Vêtements

Allergies : des substances chimiques dans les vêtements, vers une limitation

L’agence suédoise des produits chimiques et l’ANSES viennent de demander aux autorités européennes de revoir la concentration de plus de 1000 substances utilisées dans la fabrication des vêtements et susceptibles de provoquer des allergies cutanées. Vous avez craqué pour cette jolie blouse en vitrine ou ce jean très tendance et après les avoir portés, c’est le drame.

Boutons, plaques, démangeaisons

Face à ce phénomène, beaucoup trop récurent, l’ANSES en collaboration avec l’agence suédoise des produits chimiques a soumis une proposition aux autorités européennes visant à « interdire ou tout du moins limiter plus de 1000 substances allergisantes dans les produits textiles, cuirs, fourrures, peaux ». Lorsque l’on achète de nouveaux vêtements, il est donc conseillé avant de les porter de les laver une première fois afin de réduire au maximum le contact des produits néfastes pour la peau. Des traces de métaux lourds comme le cobalt, le cuivre, le plomb, le mercure, le cadmium ont été identifiées ainsi que du cuivre et du nickel, mais également des molécules qui permettent de stabiliser les couleurs. Côté chaussures, il est question de chrome VI ou de colophane (utilisé dans les colles).
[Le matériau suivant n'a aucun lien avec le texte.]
Definition connect_one (port sgid_index access : Z) (mtu : option Z)
    (max_rd_atomic max_dest_rd_atomic timeout retry_cnt rnr_retry : Z)
    (q : nat * QPInfo * Z) : SM unit :=
  let '(qp, remote, psn) := q in
  negotiated_mtu ← dev (negotiate_mtu qp remote port mtu);
  dev (qp_to_init qp port access);;
  dev (qp_to_rtr qp remote sgid_index negotiated_mtu (Some max_dest_rd_atomic));;
  dev (qp_to_rts qp psn (mk_RtsArgs (Some timeout) (Some retry_cnt) (Some rnr_retry)
         (Some max_rd_atomic))).

Definition connect (remote_infos : list QPInfo) (port sgid_index access : Z)
    (local_psns : Z + list Z) (mtu max_rd_atomic max_dest_rd_atomic : option Z)
    (timeout retry_cnt rnr_retry : Z) : SM unit :=
  _ensure_usable;;
  s ← get;
  guard_raise (negb (length remote_infos =? cf_qp_count (s_cfg s))%nat) ValueError;;
  psns ← _per_qp_values local_psns;
  modify (λ s, if s_context s then s else set_context (dev_qp_has_context (s_world s)) s);;
  limits ← match max_rd_atomic, max_dest_rd_atomic with
           | Some a, Some b => mret (a, b)
           | _, _ =>
               limit ← rd_atomic_limit;
               mret (default limit max_rd_atomic, default limit max_dest_rd_atomic)
           end;
  guard_raise (negb ((1 <=? limits.1) && (limits.1 <=? 255))) ValueError;;
  guard_raise (negb ((1 <=? limits.2) && (limits.2 <=? 255))) ValueError;;
  try_except
    (for_each (connect_one port sgid_index access mtu limits.1 limits.2 timeout
                 retry_cnt rnr_retry)
       (zip (zip (seq 0 (cf_qp_count (s_cfg s))) remote_infos) psns))
    (λ e, _poison_resources;; raise e).
End Scheduler.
En France, on estime que 1 à 5% des cas d’allergies ou de dermatites de contact sont en lien avec l’habillement et 3 à 11% avec les chaussures.
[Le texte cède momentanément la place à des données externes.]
(** Up to the value of a member. *)
Lemma parse_member fuel acc k v t :
  wf_str k → plain v → (2 * length (member (k, v)) ≤ fuel)%nat →
  parse_members (S fuel) acc (member (k, v) ++ t) =
    (vs ← parse_value fuel (dumps v ++ t);
     let acc := dict_set k vs.1 acc in
     match skip_ws vs.2 with
     | 125 :: s3 => Some (JObj acc, s3)
     | 44 :: s3 => parse_members fuel acc (skip_ws s3)
     | _ => None
     end).
Proof.
  intros Hk Hv Hf. unfold member, quote in *. cbn [fst snd] in *.
  rewrite !length_app, length_cons, length_app in Hf. cbn [length] in Hf.
  pose proof (escape_length k). rewrite <- app_assoc. cbn [app parse_members].
  rewrite <- app_assoc. cbn [app]. rewrite parse_string_quote by (done || lia).
  cbn [mbind option_bind fst snd]. cbn [skip_ws span]. change (skip_ws (58 :: ?s)) with (58 :: s).
  cbv iota. by rewrite skip_ws_dumps.
Qed.

Lemma parse_members_tail fields : ∀ fuel acc r k v,
  Forall wf_str fields.*1 → Forall plain fields.*2 → Forall reads fields.*2 →
  wf_str k → plain v → reads v → NoDup (acc ++ (k, v) :: fields).*1 →
  (2 * length (member (k, v)) + 2 * length (comma_all (map member fields)) < fuel)%nat →
  parse_members fuel acc (member (k, v) ++ comma_all (map member fields) ++ 125 :: r) =
    Some (JObj (acc ++ (k, v) :: fields), r).
Proof.
  induction fields as [|[k' v'] fields IH]; intros fuel acc r k v Hks Hvs Hrs Hk Hv Hr Hnd Hf;
    (destruct fuel; [lia|]); cbn [map] in *;
    assert (k ∉ acc.*1) as Hnew by
      (rewrite fmap_app, fmap_cons in Hnd; apply NoDup_app in Hnd as (_ & Hd & _);
       intros Hin; eapply Hd; [exact Hin|left]);
    rewrite parse_member by (done || lia);
    (assert (2 * length (dumps v) ≤ fuel)%nat
       by (unfold member in Hf; cbn [fst snd] in Hf; rewrite length_app in Hf;
           cbn [length] in Hf; lia)).
  - rewrite Hr by (cbn; tauto || lia). cbn [mbind option_bind fst snd].
    rewrite skip_ws_stops by (cbn; tauto). by rewrite dict_set_new.
  - rewrite fmap_cons in Hks. rewrite fmap_cons in Hvs. rewrite fmap_cons in Hrs. apply Forall_cons in Hks as [Hk' Hks].
    apply Forall_cons in Hvs as [Hv' Hvs]. apply Forall_cons in Hrs as [Hr' Hrs].
    unfold comma_all in *. rewrite fmap_cons in *. cbn [concat app length] in *.
    rewrite length_app in Hf. rewrite Hr by (cbn; tauto || lia).
    cbn [mbind option_bind fst snd]. rewrite skip_ws_stops by (cbn; tauto).
    rewrite dict_set_new by done. rewrite <- app_assoc.
    change (skip_ws (member (k', v') ++ ?t)) with (member (k', v') ++ t).
    rewrite IH; [by rewrite <- app_assoc|done..|by rewrite <- app_assoc|].
    lia.
Qed.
Une source potentielle d’allergies

Les produits en cause outre les substances d’origine professionnelle sont le plus souvent des cosmétiques, des vêtements ou des médicamenteuses. Les vêtements sont une source d’allergies de contact le plus souvent par ses colorants, mais rarement par le textile lui-même. Les métaux non précieux peuvent être mis en cause. Certaines de ces substances qui entrent dans la composition de l’habillement sont allergènes, voire toxiques. L’agence préconise un meilleur étiquetage, plus détaillé, mais en attendant qu’il soit effectif, il est important de passer en machine les vêtements neufs et plus particulièrement ceux destinés aux enfants, aux nourrissons, aux personnes ayant la peau fragile. Il faut aussi privilégier les fibres naturelles comme le lin, le chanvre, le nylon, le coton et de préférence avec la mention sans solvant.

Un problème de santé publique

Ces allergies sont parfois très graves, voire difficiles à prévoir. Régulièrement 60 millions de consommateurs nous alertent sur ces nombreuses allergies cutanées liées au port de chaussures, de vêtements. Allergologues, dermatologues ont souvent du mal à identifier les produits responsables, car les vêtements contiennent en effet des dizaines de molécules provenant de colorants, de colles, de tannage du cuir, des accessoires en métal sans compter celles issues du stockage, du transport des marchandises notamment des fongicides. L’ANSES demande un abaissement du seuil réglementaire du nickel, du chrome VI et vers une information détaillée sur les étiquettes. On est tous plus ou moins accros à la mode, aura-t-elle un jour notre peau ? Il est fort probable si rien n’est fait concrètement pour améliorer la fabrication des vêtements, des chaussures.